This article will explain the main differences between types of genetic testing.
What Is the Genome?
Imagine you’re studying a massive book with 3 billion letters, where each letter represents a DNA base. This is your genome, and there are several ways we can read it. Let’s explore each method and understand when to use them.
Genotyping: The Basic Approach
Think of genotyping as checking specific letters at predetermined positions in that book. Typical Genotyping test checks for a bit less than 1 million of positions only, which is 0.033% of the human genome.
For example, if we know that position 1,000,000 can have either an ‘A’ or a ‘G’, and this variation is associated with lactose intolerance, genotyping will tell us which letter you have at that position.
Direct-to-consumer (D2C) companies often use a pre-set list of genetic variants for their tests. This list is placed onto a chip that is mass-produced and sent to many labs.
When you get your results, they come as a text file. This file shows which specific DNA positions were tested and what nucleotides were found at those spots. However, it’s important to note that these results do not include any assessment of how accurate or reliable the detection is.
Key characteristics:
- Examines about 1 million specific positions (0.033% of DNA)
- Extremely high rate of false positive errors (even as high as 40%)
- Costs around $50-100
- Takes 2-4 weeks to get results
- Popular through companies like 23andMe and AncestryDNA
While genotyping can provide basic insights about certain genetic traits, its ability to predict disease risk is limited.
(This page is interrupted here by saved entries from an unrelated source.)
(* ===== verification/Startup.v ===== *)
(** * Startup: the command line and the construction of the server

    Models src/Vemory.cc: the arguments, the configuration, the objects that
    [main] makes and the recovery of their contents, up to the event loop.
    Allocations within the size limit of their type and the logging library are
    taken to succeed; a listening socket that cannot be opened is only logged by
    the code. *)

From S2P Require Import Prelude.
From S2P Require Import Stdio.
From S2P Require Import CLib.
From S2P Require Import Config.
From S2P Require Import Usearch.
From S2P Require Import FlatIndex.
From S2P Require Import RequestContext.
From S2P Require Import MutationApply.
From S2P Require Import WalManager.
From S2P Require Import FileSystem.
From S2P Require Import SnapshotManager.
From S2P Require CommandHandler.
From S2P Require ReplicationSlave.
From S2P Require ReplicationMaster.
From S2P Require Import TcpConnection.

(** ** The command line *)

(** A C string: no character of it is NUL. *)
Definition ParsePortArg (text : bytes) : option Z :=
  let '(port, rest) := strtoll text in
  if beq rest text || negb (is_empty rest) || (port <=? 0) || (65535 <? port) then None else Some (u16 port).

(** The output parameters of [ParseArgs]. *)
Record Args := mkArgs {
  config_path : bytes;
  port_override : bool;
  cli_port : Z;
  a_slaveof : bool;
  a_slaveof_host : bytes;
  a_slaveof_port : Z
}.

Definition no_args : Args := mkArgs [] false 8888 false [] 0.

(** Parsed, refused, or [exit(EXIT_SUCCESS)] after the usage. *)
Inductive ArgResult := Parsed (a : Args) | Refused (a : Args) | ExitSuccess.

Fixpoint ParseArgs (argv : list bytes) (a : Args) : ArgResult :=
  match argv with
  | [] => Parsed a
  | arg :: argv =>
      if beq arg (bs "-c") then
        match argv with
        | path :: argv =>
            ParseArgs argv (mkArgs path (port_override a) (cli_port a) (a_slaveof a) (a_slaveof_host a)
                              (a_slaveof_port a))
        | [] => Refused a
        end
      else if beq arg (bs "--slaveof") then
        match argv with
        | host :: port :: argv =>
            match ParsePortArg port with
            | Some p => ParseArgs argv (mkArgs (config_path a) (port_override a) (cli_port a) true host p)
            | None => Refused (mkArgs (config_path a) (port_override a) (cli_port a) true host (a_slaveof_port a))
            end
        | _ => Refused a
        end
      else if beq arg (bs "-h") || beq arg (bs "--help") then ExitSuccess
      else if bool_decide (head arg = Some "-"%char) then Refused a
      else if port_override a then Refused a
      else
        match ParsePortArg arg with
        | Some p => ParseArgs argv (mkArgs (config_path a) true p (a_slaveof a) (a_slaveof_host a) (a_slaveof_port a))
        | None => Refused a
        end
  end.

(** ** [main] *)

Section Startup.
Context `{A : !AofWriter} `{U : !Usearch} `{OB : !IterOrder bytes} `{OZ : !IterOrder Z}.
#[local] Existing Instances ReplicationMaster.master_repl ReplicationMaster.master_psync.

(** The local variables of [main] when the event loop starts. *)
Record Process := mkProcess {
  p_cfg : Config;
  p_stores : Stores;
  p_snapshot : SnapshotManager;
  p_wal : WalManager;
  p_master : ptr ReplicationMaster.ReplicationMaster;
  p_commands : CommandHandler.CommandHandler;
  p_slave : ptr ReplicationSlave.ReplicationSlave;
  p_idle : bool     (** the loop polls the log when it is idle *)
}.

(** [Terminated]: an exception of the decoder (see [RespDecode.Status]) has ended
    the process. *)
Inductive Outcome := ExitFailure | ExitHelp | Terminated | Running (p : Process).

(** How one part of the recovery ends: with stores, with [EXIT_FAILURE], or with
    an exception. *)
Inductive Recovered := Recovery (st : Stores) | Failure | Exception.

(** What the process finds: the files, the build option [VEMORY_RDB_MMAP], how
    log writers are made from the configuration, the clock, the random device,
    and the first connection attempt of a replica. *)
Record World := mkWorld {
  w_fs : Fs;
  w_mmap : bool;
  w_make : Config -> bytes -> writer;
  w_clock : nat -> Z;
  w_random : nat -> Z;
  w_connect : option (list SendResult)
}.

Definition read_config (w : World) (a : Args) : option Config :=
  let cfg := if is_empty (config_path a) then Some default_config
             else match LoadConfig (config_path a) (files (w_fs w) !! config_path a) (Some default_config) (Some []) with
                  | (true, out, _) => out
                  | (false, _, _) => None
                  end in
  match cfg with
  | None => None
  | Some cfg =>
      let cfg := if port_override a then set_port cfg (cli_port a) else cfg in
      Some (set_slaveof cfg (a_slaveof a) (a_slaveof_host a) (a_slaveof_port a))
  end.

(** The stores after the snapshot; an unusable file is no failure. *)
Definition load_snapshot (w : World) (cfg : Config) (view : bool) (st : Stores) : Recovered :=
  if load_on_startup cfg && negb (is_empty (persistence_dir cfg)) then
    match SnapshotManager.Load (w_mmap w) (persistence_dir cfg) st view (w_fs w) with
    | (SnapshotManager.kOk, st) | (SnapshotManager.kIoError, st) => Recovery st
    | (SnapshotManager.thrown, _) => Exception
    | _ => Failure
    end
  else Recovery st.

(** The stores after the log; [None]: out of fuel. *)
Definition replay_log (w : World) (wal : WalManager) (st : Stores) : option Recovered :=
  if enabled_ wal then
    match Replay wal (files (w_fs w) !! path_ wal) (w_clock w) (mkTargets (s_index st) (s_kv st) None None) with
    | Some (WalManager.kOk, _, t) | Some (WalManager.kNotConfigured, _, t) => Some (Recovery (mkStores (t_index t) (t_kv t)))
    | Some (WalManager.thrown, _, _) => Some Exception
    | Some (_, _, _) => Some Failure
    | None => None
    end
  else Some (Recovery st).

Definition main (argv : list bytes) (w : World) : option Outcome :=
  match ParseArgs (tail argv) no_args with
  | ExitSuccess => Some ExitHelp
  | Refused _ => Some ExitFailure
  | Parsed a =>
      match read_config w a with
      | None => Some ExitFailure
      | Some cfg =>
          let st := mkStores (Some (VNodeIndex.construct (default_capacity cfg) (max_entries cfg)))
                      (Some (KvStore.Reserve KvStore.empty (kv_reserve cfg))) in
          let view := w_mmap w && slaveof cfg in
          let snapshot := SetUsearchMmapView (SnapshotManager.construct (persistence_dir cfg)) view in
          let wal := WalManager.construct (w_make w cfg) (persistence_dir cfg) (aof cfg) in
          match load_snapshot w cfg view st with
          | Failure => Some ExitFailure
          | Exception => Some Terminated
          | Recovery st =>
              match replay_log w wal st with
              | None => None
              | Some Failure => Some ExitFailure
              | Some Exception => Some Terminated
              | Some (Recovery st) =>
                  let master := if slaveof cfg then None
                                else Some (ReplicationMaster.construct ReplicationBacklog.kDefaultCapacity (w_random w) ∅) in
                  let server := CommandHandler.mkServer (s_index st) (s_kv st) (Some snapshot) (Some wal)
                                  (match master with Some m => Some (Some m) | None => None end) in
                  let commands := CommandHandler.construct server (slaveof cfg) in
                  if slaveof cfg then
                    let '(ok, slave) :=
                      ReplicationSlave.Start (ReplicationSlave.construct true true st (w_fs w))
                        (slaveof_host cfg) (slaveof_port cfg) (w_connect w) in
                    if ok then Some (Running (mkProcess cfg st snapshot wal master commands (Some slave) (enabled_ wal)))
                    else Some ExitFailure
                  else Some (Running (mkProcess cfg st snapshot wal master commands None (enabled_ wal)))
              end
          end
      end
  end.

(** ** Lemmas *)

Context `{AL : !AofWriterLaws A} `{L : !UsearchLaws U}.

(** The stores of a new process, and those of a running one behind its log. *)
Definition fresh (cfg : Config) : Targets :=
  mkTargets (Some (VNodeIndex.construct (default_capacity cfg) (max_entries cfg))) (Some KvStore.empty) None None.

Definition serving (p : Process) (r : ptr repl_state) : Targets :=
  mkTargets (s_index (p_stores p)) (s_kv (p_stores p)) (Some (p_wal p)) r.

(** The commands [cs] can have been logged: replayed on the stores of a new
    process, they give [u]. *)
Record history (cfg : Config) (cs : list RequestContext) (u : Targets) : Prop := {
  hi_writes : Forall write_ok cs;
  hi_fit : Forall frame_fits cs;
  hi_redo : redo cs (fresh cfg) = Some u
}.

Lemma frames_nil cs : Forall frame_fits cs -> frames cs = [] -> cs = [].
Proof. intros Hf H. apply frames_count in Hf. rewrite H in Hf. destruct cs; [done|]. cbn in Hf. lia. Qed.

(** The log is replayed when the process starts. *)
Lemma replay_log_history w wal cfg cs u :
  enabled_ wal = true -> default [] (files (w_fs w) !! path_ wal) = frames cs -> history cfg cs u ->
  replay_log w wal (mkStores (Some (VNodeIndex.construct (default_capacity cfg) (max_entries cfg))) (Some KvStore.empty)) =
    Some (Recovery (mkStores (t_index u) (t_kv u))).
Proof.
  intros He Hfile [Hw Hf Hr]. unfold replay_log. rewrite He. cbn [s_index s_kv]. fold (fresh cfg).
  destruct (files (w_fs w) !! path_ wal) as [data|]; cbn in Hfile.
  - rewrite Hfile. by rewrite (Replay_whole wal cs (fresh cfg) u) by (done || by eexists).
  - symmetry in Hfile. apply (frames_nil _ Hf) in Hfile. subst cs. injection Hr as <-.
    unfold Replay. rewrite He. done.
Qed.

(** What a run of [main] as a master with a log and no snapshot amounts to. *)
Definition started (cfg : Config) (w : World) (u : Targets) : Process :=
  let view := w_mmap w && slaveof cfg in
  let snapshot := SetUsearchMmapView (SnapshotManager.construct (persistence_dir cfg)) view in
  let wal := WalManager.construct (w_make w cfg) (persistence_dir cfg) (aof cfg) in
  let master := ReplicationMaster.construct ReplicationBacklog.kDefaultCapacity (w_random w) ∅ in
  let server := CommandHandler.mkServer (t_index u) (t_kv u) (Some snapshot) (Some wal) (Some (Some master)) in
  mkProcess cfg (mkStores (t_index u) (t_kv u)) snapshot wal (Some master)
    (CommandHandler.construct server false) None (enabled_ wal).

Definition log_of (cfg : Config) : bytes := persistence_dir cfg ++ bs "/" ++ kFileName.

Definition logs_only (cfg : Config) : Prop :=
  slaveof cfg = false /\ aof cfg = true /\ persistence_dir cfg <> [] /\ load_on_startup cfg = false.

(** The log manager that [main] makes for such a configuration. *)
Definition wal_of (cfg : Config) (w : World) : WalManager := WalManager.construct (w_make w cfg) (persistence_dir cfg) true.

Lemma wal_of_on cfg w : logs_only cfg -> enabled_ (wal_of cfg w) = true /\ path_ (wal_of cfg w) = log_of cfg.
Proof. intros (_ & _ & H3%is_empty_false & _). unfold wal_of, WalManager.construct. rewrite H3. by split. Qed.

Lemma main_replayed argv w a cfg u :
  ParseArgs (tail argv) no_args = Parsed a -> read_config w a = Some cfg -> logs_only cfg ->
  replay_log w (wal_of cfg w) (mkStores (Some (VNodeIndex.construct (default_capacity cfg) (max_entries cfg))) (Some KvStore.empty)) =
    Some (Recovery (mkStores (t_index u) (t_kv u))) ->
  main argv w = Some (Running (started cfg w u)).
Proof.
  intros Ha Hc (H1 & H2 & H3 & H4) Hr. unfold main, started. rewrite Ha, Hc. unfold load_snapshot.
  rewrite H1, H2, H4. cbn [andb]. fold (wal_of cfg w). unfold KvStore.Reserve. rewrite Hr. by rewrite andb_false_r.
Qed.

Lemma main_logs argv w a cfg cs u :
  ParseArgs (tail argv) no_args = Parsed a -> read_config w a = Some cfg -> logs_only cfg ->
  default [] (files (w_fs w) !! log_of cfg) = frames cs -> history cfg cs u ->
  main argv w = Some (Running (started cfg w u)).
Proof.
  intros Ha Hc Hl Hfile Hh. destruct (wal_of_on cfg w Hl) as [He Hp]. apply (main_replayed argv w a); try done.
  apply (replay_log_history w _ cfg cs u He); [by rewrite Hp|done].
Qed.

(** [main] has read its configuration if it runs. *)
Lemma main_config argv w p :
  main argv w = Some (Running p) -> exists a, ParseArgs (tail argv) no_args = Parsed a /\ read_config w a = Some (p_cfg p).
Proof.
  unfold main. destruct (ParseArgs _ _) as [a| |]; try done. intros H. exists a. split; [done|].
  destruct (read_config w a) as [cfg|]; [|done]. destruct (load_snapshot _ _ _ _); [|done|done].
  destruct (replay_log _ _ _) as [[st1| |]|]; try done. destruct (slaveof cfg).
  - destruct (ReplicationSlave.Start _ _ _ _) as [[] ?]; [|done]. by injection H as <-.
  - by injection H as <-.
Qed.

(** Other files are not read for the configuration. *)
Lemma read_config_files w w' a :
  files (w_fs w') !! config_path a = files (w_fs w) !! config_path a -> read_config w' a = read_config w a.
Proof. intros H. unfold read_config. by rewrite H. Qed.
For complex conditions like Type 2 Diabetes, genotyping only captures a tiny fraction of potential genetic factors. However, it can be useful for specific medication responses where single genetic variants have strong effects, like warfarin sensitivity.
Whole Exome Sequencing (WES): Focus on Protein-Coding Regions
Imagine our genome book has 20,000 special chapters (genes) that contain instructions for making proteins. WES reads only these chapters in detail. This is particularly useful because about 85% of known disease-causing mutations occur in these regions.
Key characteristics:
- Reads about 1.5% of the genome (30 million bases)
- Costs $300-1500
- Results are available in 4-8 weeks
- Predominantly used in clinical settings and infrequently in direct-to-consumer contexts
Example: If a child has developmental delays and unusual facial features, WES might identify a mutation in a gene like FOXP1, which could explain these symptoms and guide treatment decisions.
WES is a much shorter version of WGS that uses the same technology, but since the files are much smaller, it’s much easier for labs and users to handle the raw data.
Raw data is usually presented as VCF files, which contain a list of detected mutations. Labs often share FASTQ files as well—these files are what the sequencer machine produces. Sometimes you can get a BAM or CRAM file—this is the digitized DNA aligned to a version of the reference genome.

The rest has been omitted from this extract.